As for day blindness only coming from some dogs, I don't dispute that. Evidently Lar-San Krimson Chas Krug was a carrier, which would make all his offspring suspect. He's probably in the pedigree of at least some of your dogs as well as mine.


----------



## bahamutt99

Fond farewell from me as well right now. Dogs are crabbing to be worked, and farbeit for me to keep them waiting. Toodles, I'll mouth off a little more later on.


----------



## kimo

I love Tito and Gaia!!! It is still some time away but i am really excited. I have been looking for a training weight pull harness already. lol. Im also thinking of building a weight pulling rail and cart for my backyard. I dont care if not everyone approves. The puppy is gonna be for me not everyone. lol. Gaia is ripped as well as Tito. Personally i dont like the skinny APBT. My dog Kimo was a huge 85 lbs. RIP KIMO I miss u.


----------



## bahamutt99

Define "the skinny APBT." The standard reads 30-60 pounds as well as "proportionate."  

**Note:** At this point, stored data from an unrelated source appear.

Lemma entries_of_keys m : ent_principal <$> entries_of m = sorted_strs (fst <$> map_to_list m).
Proof.
  unfold entries_of.
  assert (Forall (fun p => is_Some (m !! p)) (sorted_strs (fst <$> map_to_list m))) as H.
  { apply Forall_forall. intros p. rewrite sorted_strs_perm. apply elem_of_keys. }
  induction H as [|p l [lv Hp] _ IH]; [done|]. simpl. rewrite Hp. simpl. f_equal. exact IH.
Qed.

Lemma elem_of_entries_of m p l : MkEntry p l ∈ entries_of m <-> m !! p = Some l.
Proof.
  unfold entries_of. rewrite list_elem_of_omap. split.
  - intros (q & _ & H). destruct (m !! q) eqn:E; simplify_eq/=. done.
  - intros H. exists p. rewrite H, sorted_strs_perm. split; [|done].
    apply elem_of_keys. by eexists.
Qed.

Lemma entries_of_map m : acl_map (entries_of m) = m.
Proof.
  apply map_eq. intros p. destruct (m !! p) as [l|] eqn:E.
  - apply acl_map_elem; [|by apply elem_of_entries_of].
    rewrite entries_of_keys, sorted_strs_perm. apply keys_NoDup.
  - destruct (acl_map (entries_of m) !! p) as [l|] eqn:E2; [|done].
    apply acl_map_elem, elem_of_entries_of in E2; [congruence|].
    rewrite entries_of_keys, sorted_strs_perm. apply keys_NoDup.
Qed.

Lemma entries_of_wf m :
  (forall p, is_Some (m !! p) -> principal_ok p) -> wf_acl (entries_of m).
Proof.
  intros H. unfold wf_acl. rewrite entries_of_keys. split; [|split].
  - rewrite sorted_strs_perm. apply keys_NoDup.
  - apply sorted_strs_sorted.
  - apply Forall_forall. intros p. rewrite sorted_strs_perm. intros Hp%elem_of_keys. auto.
Qed.

Lemma wf_acl_canonical acl : wf_acl acl -> entries_of (acl_map acl) = acl.
Proof.
  intros (Hnd & Hs & _).
  assert (ent_principal <$> entries_of (acl_map acl) = ent_principal <$> acl) as Hk.
  { rewrite entries_of_keys. eapply (StronglySorted_unique str_le);
      [apply sorted_strs_sorted|done|]. rewrite sorted_strs_perm.
    apply NoDup_Permutation; [apply keys_NoDup|done|]. intros p. rewrite elem_of_keys.
    rewrite list_elem_of_fmap. split.
    - intros [l Hl%acl_map_elem]; [|done]. by exists (MkEntry p l).
    - intros ([p' l] & -> & He). exists l. by apply acl_map_elem. }
  assert (forall e, e ∈ entries_of (acl_map acl) -> e ∈ acl) as Hin.
  { intros [p l] H%elem_of_entries_of. by apply acl_map_elem in H. }
  revert Hk Hin. generalize (entries_of (acl_map acl)). clear Hs.
  induction acl as [|e acl IH]; intros [|e' l'] Hk Hin; try done.
  simpl in Hk. injection Hk as He Hk. apply NoDup_cons in Hnd as [Hn Hnd].
  assert (e' = e) as ->.
  { assert (e' ∈ e :: acl) as Hm by (apply Hin; left).
    apply elem_of_cons in Hm as [->|Hm]; [done|]. exfalso. apply Hn. rewrite <- He.
    apply list_elem_of_fmap. by exists e'. }
  f_equal. apply IH; [done|done|]. intros x Hx.
  assert (x ∈ e :: acl) as Hm by (apply Hin; by right).
  apply elem_of_cons in Hm as [->|Hm]; [|done]. exfalso. apply Hn.
  change (ent_principal e ∈ (ent_principal <$> acl)).
  assert ((ent_principal <$> l') = ent_principal <$> acl) as <- by exact Hk.
  apply list_elem_of_fmap. by exists e.
Qed.

(** Two normalised ACLs that give every principal the same level are equal. *)
Lemma wf_acl_ext a b : wf_acl a -> wf_acl b -> acl_map a = acl_map b -> a = b.
Proof. intros Ha Hb E. by rewrite <- (wf_acl_canonical a), <- (wf_acl_canonical b), E. Qed.

(** ** The lattice of levels *)

Definition lmax (a b : AclLevel) : AclLevel :=
  match a, b with
  | MANAGE, _ | _, MANAGE => MANAGE
  | WRITE, _ | _, WRITE => WRITE
  | READ, READ => READ
  end.

Definition olmax (a b : option AclLevel) : option AclLevel := union_with (fun x y => Some (lmax x y)) a b.

Lemma olmax_comm a b : olmax a b = olmax b a.
Proof. by destruct a as [[]|], b as [[]|]. Qed.
Lemma olmax_assoc a b c : olmax a (olmax b c) = olmax (olmax a b) c.
Proof. by destruct a as [[]|], b as [[]|], c as [[]|]. Qed.
Lemma olmax_idemp a : olmax a a = a.
Proof. by destruct a as [[]|]. Qed.
Lemma olmax_none a : olmax a None = a.
Proof. by destruct a. Qed.

Lemma covers_lmax a b act :
  level_covers (lmax a b) (level_mask (action_level act)) = true <->
  level_covers a (level_mask (action_level act)) = true
  \/ level_covers b (level_mask (action_level act)) = true.
Proof. destruct a, b, act; vm_compute; intuition. Qed.

(** Pointwise maximum of two normalised ACLs. *)
Definition aunion (a b : DirectAcl) : DirectAcl :=
  entries_of (union_with (fun x y => Some (lmax x y)) (acl_map a) (acl_map b)).

Lemma aunion_lookup a b p : acl_map (aunion a b) !! p = olmax (acl_map a !! p) (acl_map b !! p).
Proof. unfold aunion. rewrite entries_of_map. apply lookup_union_with. Qed.

Lemma acl_map_principal acl p : is_Some (acl_map acl !! p) -> p ∈ (ent_principal <$> acl).
Proof.
  intros [l Hl]. apply elem_of_list_to_map_2 in Hl.
  apply list_elem_of_fmap in Hl as (e & [= -> ->] & He). apply list_elem_of_fmap. by exists e.
Qed.

Lemma aunion_wf a b : wf_acl a -> wf_acl b -> wf_acl (aunion a b).
Proof.
  intros (_ & _ & Ha) (_ & _ & Hb). apply entries_of_wf. intros p.
  rewrite lookup_union_with. rewrite Forall_forall in Ha, Hb.
  destruct (acl_map a !! p) as [l|] eqn:Ea; intros Hs.
  - apply Ha, acl_map_principal. by rewrite Ea.
  - apply Hb, acl_map_principal. by destruct (acl_map b !! p).
Qed.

I think I will never understand people. We say we love our breed, then we seek out dogs that are out of the standard. We act as though there are different types because we can't really admit that what we like doesn't adhere to the breed ideal. Heck, I love GSDs, but I wish they had a little less hair. Operating within a set of morals/ethics, I could not encourage the breeding of smooth-haired GSDs because I personally don't like fur.

But whatevah. Carry on.


----------



## kimo

*Here is kimo*

Here is a pic of my dog Kimo. And his pedigree. He weighs 85 lbs. Thats the APBT that i like bigger than the 50 lb APBT. I understand that each person likes are different and its koo. But just cuz he is big doesnt mean he is bully. He is 100% American Pit Bull Terrier. I didnt mean to offend anybody by saying skinny APBT. I just like my dogs bigger. Thats all. I dont like bullies that drag their chests on the ground or that have bowed legs. thats just wrong. Poor dogs.:hammer:


----------



## CINCINNATIBULLIES

beautiful dog kimo. don't listen to anyone that says that an apbt can't be larger than the 65-75 lb mark. several respectable dogmen of recent times have dog larger than that on their yards right now. i tryin to find the dogs name. tom garner has a 90 lb chainweight dog on his yard right now. pure chinaman blood. i know of someone that took a pure eli dog to a pure turtlebuster dog and got a 70-80 lb dog that resemble a great dane. i do believe that apbt can get enormous if selectively bred. but most today are ambullies.


----------



## bahamutt99

Who said they aren't pure? I just said they're not the ideal representative of the breed, and don't understand why people would breed selectively to get that. ETA: Who is the 90 lb Garner dog?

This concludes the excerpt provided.